═══ Data shown
(** * Hospital appointment and triage system: a shallow embedding

    This development embeds [hospital_system.cpp] in Rocq and checks the
    properties its specification states about it.

    Conventions of the embedding.
    - A C++ [int] is a [Z].  Signed overflow is undefined behaviour in C++
      and is outside the model.
    - [unordered_map<int, T>] is a [gmap Z T].
    - The singly linked slot list headed by [slotHead] is a [list] of
      nodes in link order; a write through a [SlotNode*] obtained from
      [findSlot] is an update of the first node with that identifier.
    - [vector<Token> circBuffer] is a [list] indexed with stdpp's lookup
      and insert.  An index out of range is undefined behaviour in C++;
      the model reads the default token and writes nothing there, and
      [wf_doctor] (an invariant of every reachable state) keeps every
      index in range.
    - [std::priority_queue<TriagedToken, vector<TriagedToken>,
      greater<TriagedToken>>] is observed only through [empty], [top],
      [pop] and [push]; it is modelled by the sequence in which [top] and
      [pop] deliver its entries (module [PriorityQueue]).
    - [stack<Action>] is a [list] whose head is the top.
    - A [bool] function with a reference out-parameter returns an
      [option]; a member function returns its result together with the
      new object. *)

From stdpp Require Import base numbers list gmap strings sorting.
From Stdlib Require Import ZArith Lia.

Local Open Scope Z_scope.

(** ** Data model *)

Inductive TokenType : Set := ROUTINE | EMERGENCY.

#[global] Instance TokenType_eq_dec : EqDecision TokenType.
Proof. solve_decision. Defined.

Module Patient.
Record t : Type := mk {
  id : Z;
  name : string;
  age : Z;
  history : string;
  freq : Z
}.
(** [Patient()] *)
Definition default : t := mk 0 "" 0 "" 0.
(** [++p.freq] *)
Definition bump (p : t) : t := mk (id p) (name p) (age p) (history p) (freq p + 1).
(** The record without its visit-frequency counter. *)
Definition forgetFreq (p : t) : t := mk (id p) (name p) (age p) (history p) 0.
End Patient.

Module Token.
Record t : Type := mk {
  tokenId : Z;
  patientId : Z;
  doctorId : Z;
  slotId : Z;
  type : TokenType
}.
(** [Token()] *)
Definition default : t := mk (-1) (-1) (-1) (-1) ROUTINE.
Definition set_type (ty : TokenType) (tk : t) : t :=
  mk (tokenId tk) (patientId tk) (doctorId tk) (slotId tk) ty.
End Token.

#[global] Instance Token_inhabited : Inhabited Token.t := populate Token.default.

Module SlotNode.
Record t : Type := mk {
  slotId : Z;
  startTime : string;
  endTime : string;
  taken : bool;
  tokenId : Z
}.
(** [SlotNode(sid, s, e)] *)
Definition new (sid : Z) (s e : string) : t := mk sid s e false (-1).
(** [s->taken = tk; s->tokenId = tid;] *)
Definition occupy (tk : bool) (tid : Z) (s : t) : t :=
  mk (slotId s) (startTime s) (endTime s) tk tid.
End SlotNode.

Module Doctor.
Record t : Type := mk {
  id : Z;
  name : string;
  specialization : string;
  slotHead : list SlotNode.t;
  circBuffer : list Token.t;
  frontIdx : Z;
  rearIdx : Z;
  capacity : Z;
  sizeQ : Z
}.

(** [Doctor(_id, _name, _spec, cap)]; the caller checks [0 <= cap]
    ([vector<Token>(cap)] throws otherwise). *)
Definition new (_id : Z) (_name _spec : string) (cap : Z) : t :=
  mk _id _name _spec [] (replicate (Z.to_nat cap) Token.default) 0 (-1) cap 0.

Definition set_slotHead (l : list SlotNode.t) (D : t) : t :=
  mk (id D) (name D) (specialization D) l (circBuffer D)
     (frontIdx D) (rearIdx D) (capacity D) (sizeQ D).

Definition set_queue (buf : list Token.t) (f r sz : Z) (D : t) : t :=
  mk (id D) (name D) (specialization D) (slotHead D) buf f r (capacity D) sz.

Definition isFull (D : t) : bool := sizeQ D =? capacity D.
Definition isEmpty (D : t) : bool := sizeQ D =? 0.

Definition enqueueRoutine (tk : Token.t) (D : t) : bool * t :=
  if isFull D then (false, D)
  else
    let rear := Z.rem (rearIdx D + 1) (capacity D) in
    (true, set_queue (<[Z.to_nat rear := tk]> (circBuffer D))
                     (frontIdx D) rear (sizeQ D + 1) D).

Definition dequeueRoutine (D : t) : option Token.t * t :=
  if isEmpty D then (None, D)
  else
    let out := circBuffer D !!! Z.to_nat (frontIdx D) in
    let front := Z.rem (frontIdx D + 1) (capacity D) in
    let sz := sizeQ D - 1 in
    if sz =? 0 then (Some out, set_queue (circBuffer D) 0 (-1) 0 D)
    else (Some out, set_queue (circBuffer D) front (rearIdx D) sz D).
══════
Your objective:
Write out word for word only the lines from the start of the entries down to the line with "and is outside the model.", please, including both ends.

Written answer:
(** * Hospital appointment and triage system: a shallow embedding

    This development embeds [hospital_system.cpp] in Rocq and checks the
    properties its specification states about it.

    Conventions of the embedding.
    - A C++ [int] is a [Z].  Signed overflow is undefined behaviour in C++
      and is outside the model.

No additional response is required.